(** The text of a key of several. *)
Lemma paced_statement_several source key mutation :
  rk_composite key = true ->
  let n := length (rk_columns key) in
  let marks := (fun c => "$" +:+ to_string (Z.of_nat c)) <$> seq 1 n in
  let desc := (fun c => "upto." +:+ quote_identifier c +:+ " DESC") <$> rk_columns key in
  let after := "((" +:+ rk_list key "src" +:+ ") > (" +:+ join ", " marks +:+ ") OR $1 IS NULL)" in
  paced_statement source key mutation
  = "WITH src AS (" +:+ nl +:+ source +:+ nl
    +:+ "), batch AS (" +:+ nl
    +:+ "  SELECT * FROM src" +:+ nl
    +:+ "   WHERE " +:+ after +:+ nl
    +:+ "     AND (" +:+ rk_list key "src" +:+ ") <= (SELECT " +:+ rk_list key "upto" +:+ " FROM (" +:+ nl
    +:+ "           SELECT " +:+ rk_list key "src" +:+ " FROM src WHERE " +:+ after +:+ nl
    +:+ "            ORDER BY " +:+ rk_list key "src" +:+ " LIMIT $" +:+ to_string (Z.of_nat (n + 1)) +:+ ") AS upto" +:+ nl
    +:+ "          ORDER BY " +:+ join ", " desc +:+ " LIMIT 1)" +:+ nl
    +:+ "), " +:+ mutation +:+ nl
    +:+ "SELECT " +:+ rk_list key "batch" +:+ " FROM batch ORDER BY " +:+ rk_list key "batch" +:+ ";".
Proof.
  intros Hk n marks desc after. unfold paced_statement, batch_text, bound_text, returned_text, batch_query, stmt_columns.
  rewrite Hk. cbn [bt_where bt_bounded bt_bound bd_inner bd_where bd_inner_order bd_limit bd_outer bd_outer_order
    bt_returned bt_return_order test_text]. fold n.
  assert (forall alias, row_text (alias_list alias (rk_columns key)) = "(" +:+ rk_list key alias +:+ ")") as Hrow.
  { intros alias. unfold row_text, alias_list. rewrite length_fmap. unfold rk_composite in Hk. by rewrite Hk. }
  assert (row_text (mark_text <$> seq 1 n) = "(" +:+ join ", " marks +:+ ")") as Hmarks.
  { unfold row_text. rewrite length_fmap, length_seq. unfold rk_composite in Hk. unfold n. by rewrite Hk. }
  assert (forall alias, order_text alias (ascending (rk_columns key)) = rk_list key alias) as Hasc.
  { intros alias. unfold order_text, ascending, rk_list, alias_list. rewrite <- list_fmap_compose. f_equal.
    apply list_fmap_ext. intros i c _. simpl. by rewrite string_app_nil_r. }
  assert (order_text "upto" (descending (rk_columns key)) = join ", " desc) as Hdesc.
  { unfold order_text, descending, desc. by rewrite <- list_fmap_compose. }
  rewrite !Hrow, Hmarks, !Hasc, Hdesc. unfold rk_list, after, mark_text. simpl. rewrite !string_app_assoc.
  done.
Qed.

..........

## Task prompt
Restate exactly the lines running from the line with "paced_statement source key mutation" to the end of the entries above, both ends included.

## Solution to this task
  paced_statement source key mutation
  = "WITH src AS (" +:+ nl +:+ source +:+ nl
    +:+ "), batch AS (" +:+ nl
    +:+ "  SELECT * FROM src" +:+ nl
    +:+ "   WHERE " +:+ after +:+ nl
    +:+ "     AND (" +:+ rk_list key "src" +:+ ") <= (SELECT " +:+ rk_list key "upto" +:+ " FROM (" +:+ nl
    +:+ "           SELECT " +:+ rk_list key "src" +:+ " FROM src WHERE " +:+ after +:+ nl
    +:+ "            ORDER BY " +:+ rk_list key "src" +:+ " LIMIT $" +:+ to_string (Z.of_nat (n + 1)) +:+ ") AS upto" +:+ nl
    +:+ "          ORDER BY " +:+ join ", " desc +:+ " LIMIT 1)" +:+ nl
    +:+ "), " +:+ mutation +:+ nl
    +:+ "SELECT " +:+ rk_list key "batch" +:+ " FROM batch ORDER BY " +:+ rk_list key "batch" +:+ ";".
Proof.
  intros Hk n marks desc after. unfold paced_statement, batch_text, bound_text, returned_text, batch_query, stmt_columns.
  rewrite Hk. cbn [bt_where bt_bounded bt_bound bd_inner bd_where bd_inner_order bd_limit bd_outer bd_outer_order
    bt_returned bt_return_order test_text]. fold n.
  assert (forall alias, row_text (alias_list alias (rk_columns key)) = "(" +:+ rk_list key alias +:+ ")") as Hrow.
  { intros alias. unfold row_text, alias_list. rewrite length_fmap. unfold rk_composite in Hk. by rewrite Hk. }
  assert (row_text (mark_text <$> seq 1 n) = "(" +:+ join ", " marks +:+ ")") as Hmarks.
  { unfold row_text. rewrite length_fmap, length_seq. unfold rk_composite in Hk. unfold n. by rewrite Hk. }
  assert (forall alias, order_text alias (ascending (rk_columns key)) = rk_list key alias) as Hasc.
  { intros alias. unfold order_text, ascending, rk_list, alias_list. rewrite <- list_fmap_compose. f_equal.
    apply list_fmap_ext. intros i c _. simpl. by rewrite string_app_nil_r. }
  assert (order_text "upto" (descending (rk_columns key)) = join ", " desc) as Hdesc.
  { unfold order_text, descending, desc. by rewrite <- list_fmap_compose. }
  rewrite !Hrow, Hmarks, !Hasc, Hdesc. unfold rk_list, after, mark_text. simpl. rewrite !string_app_assoc.
  done.
Qed.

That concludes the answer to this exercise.